THE PROBLEM — Of the material below, the lines to be retyped are those from the line containing "(** ** Exceptions and results *)" through the line containing "Inductive result (A", inclusive; reproduce them exactly.

MATERIAL FOR THIS TASK —
::::::::::

(** * Terraform module discovery and collision-free download planning

    A shallow embedding of [checkov/terraform/module_loading/module_finder.py]:
    the [ModuleDownload] record and its [address], the line scanner
    [find_modules], the eligibility predicate [should_download], and the three
    stages of [load_tf_modules] (deduplication by address, batch planning,
    batch execution), followed by the properties of the design document.

    Conventions of the embedding.
    - Python [str] is [string]; a character is its code point below 256, and
      the classes [\d], [\s] and [\w] of [re] are written out on that range.
    - Python [None] is [None] of an [option].
    - A [dict] is an insertion-ordered association list ([odict]): iteration
      order is what [.values()] of the source observes.
    - A function that logs, calls the loader or may raise runs in the monad
      [M S], a state monad over [S] whose result is a value or an exception;
      the state survives a [raise], as the mutated Python variables do. *)

From Stdlib Require Import String Ascii ZArith List Lia Bool.
From stdpp Require Import base list strings relations.
Import ListNotations.

Local Open Scope string_scope.
Local Open Scope list_scope.

(** * The program *)

(** ** Exceptions and results *)

Inductive exn_class : Type :=
  | UnicodeDecodeError
  | FileNotFoundError
  | PermissionError
  | AttributeError
  | IndexError
  | OtherException.

Record exn : Type := Exn { exn_kind : exn_class; exn_str : string }.

Inductive result (A : Type) : Type :=
  | Returned (a : A)
  | Raised (e : exn).
Arguments Returned {A} a.
Arguments Raised {A} e.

::::::::::

FINAL ANSWER —
(** ** Exceptions and results *)

Inductive exn_class : Type :=
  | UnicodeDecodeError
  | FileNotFoundError
  | PermissionError
  | AttributeError
  | IndexError
  | OtherException.

Record exn : Type := Exn { exn_kind : exn_class; exn_str : string }.

Inductive result (A : Type) : Type :=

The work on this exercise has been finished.